How to redirect xz's normal stdout when do tar | xz? - linux

I need to use a compressor like xz to compress huge tar archives.
I am fully aware of previous questions like
Create a tar.xz in one command
and
Utilizing multi core for tar+gzip/bzip compression/decompression
From them, I have found that this command line mostly works:
tar -cvf - paths_to_archive | xz -1 -T0 -v > OUTPUT_FILE.tar.xz
I use the pipe solution because I absolutely must be able to pass options to xz. In particular, xz is very CPU intensive, so I must use -T0 to use all available cores. This is why I am not using other possibilities, like tar's --use-compress-program, or -J options.
Unfortunately, I really want to capture all of tar and xz's log output (i.e. non-archive output) into a log file. In the example above, log outout is always generated by those -v options.
With the command line above, that log output is now printed on my terminal.
So, the problem is that when you use pipes to connect tar and xz as above, you cannot end the command line with something like
>Log_File 2>&1
because of that earlier
> OUTPUT_FILE.tar.xz
Is there a solution?
I tried wrapping in a subshell like this
(tar -cvf - paths_to_archive | xz -1 -T0 -v > OUTPUT_FILE.tar.xz) >Log_File 2>&1
but that did not work.

The normal stdout of tar is the tarball, and the normal stdout of xz is the compressed file. None of these things are logs that you should want to capture. All logging other than the output files themselves are written exclusively to stderr for both processes.
Consequently, you need only redirect stderr, and must not redirect stdout unless you want your output file mixed up with your logging.
{ tar -cvf - paths_to_archive | xz -1 -T0 -v > OUTPUT_FILE.tar.xz; } 2>Log_File
By the way -- if you're curious about why xz -v prints more content when its output goes to the TTY, the answer is in this line of message.c: The progress_automatic flag (telling xz to set a timer to trigger a SIGALRM -- which it treats as an indication that status should be printed -- every second) is only set when isatty(STDERR_FILENO) is true. Thus, after stderr has been redirected to a file, xz no longer prints this output at all; the problem is not that it isn't correctly redirected, but that it no longer exists.
You can, however, send SIGALRM to xz every second from your own code, if you're really so inclined:
{
xz -1 -T0 -v > OUTPUT_FILE.tar.xz < <(tar -cvf - paths_to_archive) & xz_pid=$!
while sleep 1; do
kill -ALRM "$xz_pid" || break
done
wait "$xz_pid"
} 2>Log_File
(Code that avoids rounding up the time needed for xz to execute to the nearest second is possible, but left as an exercise to the reader).

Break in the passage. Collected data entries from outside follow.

(** The current buffer is exhausted. *)
Lemma getbytes_empty x k pre uv post l2 fuel acc n :
  ioq_reads x k pre uv post [] l2 → 0 ≤ n →
  (∀ x' pre' uv' post' l1' l2', post = uv' :: post' → l2 = l1' ++ l2' →
     ioq_reads x' k pre' uv' post' l1' l2' → copied (getbytes_loop fuel x' acc n) k acc l2 n) →
  copied (getbytes_loop (S fuel) x acc n) k acc l2 n.
Proof.
  intros Hx Hn Hk. destruct (decide (n = 0)) as [->|]; [by eapply copied_none in Hx|].
  cbn [getbytes_loop]. rewrite (reads_more _ _ _ _ _ _ _ n Hx) by lia.
  rewrite (rd_v _ _ _ _ _ _ _ Hx), <- (rd_left _ _ _ _ _ _ _ Hx). cbn [length].
  change (Z.of_nat 0) with 0. rewrite (proj2 (Z.ltb_ge n 0)) by lia. cbn.
  destruct post as [|uv' post].
  - destruct (reads_end _ _ _ _ _ _ Hx) as (-> & x' & ->). cbn. exists false, [], x'.
    rewrite app_nil_r. split; [done|]. split; [done|]. split; [cbn; lia|done].
  - destruct (reads_next _ _ _ _ _ _ _ Hx) as (x0 & x' & l1' & l2' & -> & E & -> & Hx' & _).
    cbn. rewrite E. cbn. by eapply Hk.
Qed.

Lemma getbytes_loop_spec post : ∀ fuel x k pre uv l1 l2 acc n,
  ioq_reads x k pre uv post l1 l2 → 0 ≤ n → (2 * length post + 2 ≤ fuel)%nat →
  copied (getbytes_loop fuel x acc n) k acc (l1 ++ l2) n.
Proof.
  induction post as [|uv' post IH]; intros fuel x k pre uv l1 l2 acc n Hx Hn Hf;
    (destruct fuel as [|[|fuel]]; [cbn in Hf; lia..|]);
    (destruct (decide (n = 0)) as [->|]; [by eapply copied_none in Hx|]);
    (destruct l1 as [|b l1]; [eapply getbytes_empty|eapply getbytes_here]; try done; try lia).
  - intros x' acc' n' Hx' Hn'. by eapply getbytes_empty.
  - intros x' pre' uv2 post' l1' l2' [= <- <-] -> Hx'. apply (IH _ _ _ _ _ _ _ _ _ Hx'); [done|].
    cbn in Hf. lia.
  - intros x' acc' n' Hx' Hn'. eapply getbytes_empty; [done|done|].
    intros x2 pre' uv2 post' l1' l2' [= <- <-] -> Hx2. apply (IH _ _ _ _ _ _ _ _ _ Hx2); [done|].
    cbn in Hf. lia.
Qed.

Lemma ioq_getbytes x k l n : ioq_in x k l → 0 ≤ n → copied (xdr_ioq_getbytes x n) k [] l n.
Proof.
  intros (pre & uv & post & l1 & l2 & -> & Hx) Hn. eapply getbytes_loop_spec; [done|done|].
  apply reads_fuel in Hx. lia.
Qed.

(** A queue decodes. *)
#[export] Instance ioq_input : XdrInput xdr_ioq.
Proof.
  refine {| in_at := ioq_in |}.
  - by intros x k l (? & ? & ? & ? & ? & _ & []).
  - by intros x k l (? & ? & ? & ? & ? & -> & []).
  - by intros x k l (? & ? & ? & ? & ? & -> & []).
  - apply ioq_in_mod.
  - intros x v tl Hx. unfold xdr_getuint32, fast_get.
    destruct (Z.leb_spec (x_data x + 4) (vio_tail (x_v x))); [|by apply ioq_getunit].
    apply ioq_get_word in Hx as [-> Hx]; [|done]. cbn [access obind]. rewrite be_dec_be32. eauto.
  - intros x l Hx Hl. unfold xdr_getuint32, fast_get.
    rewrite (proj2 (Z.leb_gt _ _)); [by eapply ioq_getunit_short|].
    destruct Hx as (? & ? & ? & ? & ? & -> & []). rewrite rd_v0. len.
  - intros x v tl Hx. unfold xdr_getlong, fast_get.
    destruct (Z.leb_spec (x_data x + 4) (vio_tail (x_v x))).
    + apply ioq_get_word in Hx as [-> Hx]; [|done]. cbn [access obind]. rewrite be_dec_be32.
      eauto 10.
    + destruct (ioq_getunit _ _ _ Hx) as (x' & E & Hx'). cbn [x_getunit ioq_ops ioq_ops_with].
      rewrite E. cbn. do 2 eexists. split; [done|]. split; [|done]. right.
      by rewrite wraps_wrapu by lia.
  - intros x l Hx Hl. unfold xdr_getlong, fast_get. rewrite (proj2 (Z.leb_gt _ _)).
    + destruct (ioq_getunit_short _ _ Hx Hl) as (x' & E). cbn [x_getunit ioq_ops ioq_ops_with].
      rewrite E. cbn. eauto.
    + destruct Hx as (? & ? & ? & ? & ? & -> & []). rewrite rd_v0. len.
  - intros x k bs tl Hx. destruct (ioq_getbytes x k (bs ++ tl) (Zlen bs) Hx) as (b & bs' & x' & E & _ & Hok & _);
      [lia|]. rewrite Nat2Z.id, take_app_length, drop_app_length in Hok.
    destruct Hok as (-> & -> & Hx'); [len|]. exists x'. by split; [exact E|].
  - intros x k l n Hx Hl. destruct (ioq_getbytes x k l n Hx) as (b & bs' & x' & E & Hb & _ & Hs); [lia|].
    rewrite (Hs Hl) in E. exists bs', x'. by split; [exact E|].
  - intros x bs tl Hx Hm. unfold xdr_inline_decode. destruct (Z.leb_spec (x_data x + Zlen bs) (vio_tail (x_v x))); [|done].
    apply ioq_get_here in Hx as [H1 H2]; [|done]. split; [done|]. eapply ioq_in_mod; [done|]. lia.
  - intros x l n Hx Hl. unfold xdr_inline_decode. rewrite (proj2 (Z.leb_gt _ _)); [done|].
    destruct Hx as (? & ? & ? & ? & ? & -> & []). rewrite rd_v0. len.
Defined.

(** ** Encoding *)

(** The stream stands at the end of its last buffer [uv], behind [pre]; [w1] was written
    to [pre] and [w2] to [uv]. *)
Record ioq_writes (x : XDRQ) (pre : list xdr_ioq_uv) (uv : xdr_ioq_uv) (w1 w2 : list Z) : Prop := {
  wr_op : x_op x = XDR_ENCODE;
  wr_uvq : uvq (x_private x) = pre ++ [uv];
  wr_base : x_base (x_private x) = length pre;
  wr_v : x_v x = uv_v uv;
  wr_kind : has_flag (uv_flags uv) UIO_FLAG_REALLOC = false;
  wr_min : 4 ≤ min_bsize (x_private x);
  wr_plength : plength (x_private x) = u64 (Zlen w1);
  wr_pre : segs (x_mem x) pre = Some w1;
  wr_here : load (x_mem x) (vio_head (uv_v uv)) (length w2) = Some w2;
  wr_len : Zlen w2 = x_data x - vio_head (uv_v uv);
  wr_tail : vio_head (uv_v uv) ≤ vio_tail (uv_v uv) ≤ x_data x;
  wr_wrap : x_data x ≤ vio_wrap (uv_v uv);
  wr_room : allocd (x_mem x) (x_data x) (vio_wrap (uv_v uv) - x_data x);
  wr_apart : ∀ uv' i, uv' ∈ pre → vio_head (uv_v uv') ≤ i < vio_tail (uv_v uv') →
               ¬ (vio_head (uv_v uv) ≤ i < vio_wrap (uv_v uv));
  wr_nonempty : Forall nonempty pre;
  wr_size : vio_head (uv_v uv) + 4 ≤ vio_wrap (uv_v uv);
}.

(** Memory changed in a window at the fill pointer, which then moves past it. *)
Lemma writes_window x pre uv w1 w2 h n bs :
  ioq_writes x pre uv w1 w2 → 0 ≤ n → x_data x + n ≤ vio_wrap (uv_v uv) →
  same_outside (x_mem x) h (x_data x) n → load h (x_data x) (Z.to_nat n) = Some bs →
  ioq_writes (set_data (x_data x + n) (set_mem h x)) pre uv w1 (w2 ++ bs).
Proof.
  intros [] Hn Hle Hs Hb. pose proof (load_length _ _ _ _ Hb) as Hl.
  constructor; cbn; try done; try len.
  - rewrite <- wr_pre0. apply segs_ext. intros uv' i Hin Hi. apply Hs.
    specialize (wr_apart0 uv' i Hin Hi). lia.
  - rewrite length_app. apply load_concat.
    + by rewrite (load_same_outside _ _ _ _ _ _ Hs) by lia.
    + rewrite wr_len0, Hl. by replace (_ + (_ - _)) with (x_data x) by lia.
  - eapply allocd_dom; [apply Hs|]. eapply allocd_sub; [done|lia..].
Qed.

First -cvf - can be replaced by cv.
But the normal stdout-output of tar cvf - is the tar file which is piped into xz. Not sure if I completely understand, maybe this:
tar cv paths | xz -1 -T0 > OUTPUT.tar.xz 2> LOG.stderr
or
tar cv paths 2> LOG.stderr | xz -1 -T0 > OUTPUT.tar.xz
or
tar cv paths 2> LOG.tar.stderr | xz -1 -T0 > OUTPUT.tar.xz 2> LOG.xz.stderr
Not sure if -T0 is implemented yet, which version of xz do you use? (Maybe https://github.com/vasi/pixz is worth a closer look) The pv program, installed with sudo apt-get install pv on some systems, is better at showing progress for pipes than xz -v. It will tell you the progress as a percentage with an ETA:
size=$(du -bc path1 path2 | tail -1 | awk '{print$1}')
tar c paths 2> LOG.stderr | pv -s$size | xz -1 -T0 > OUTPUT.tar.xz

Related

How to pass through each file that's completed tar xzf decompression to a bash loop?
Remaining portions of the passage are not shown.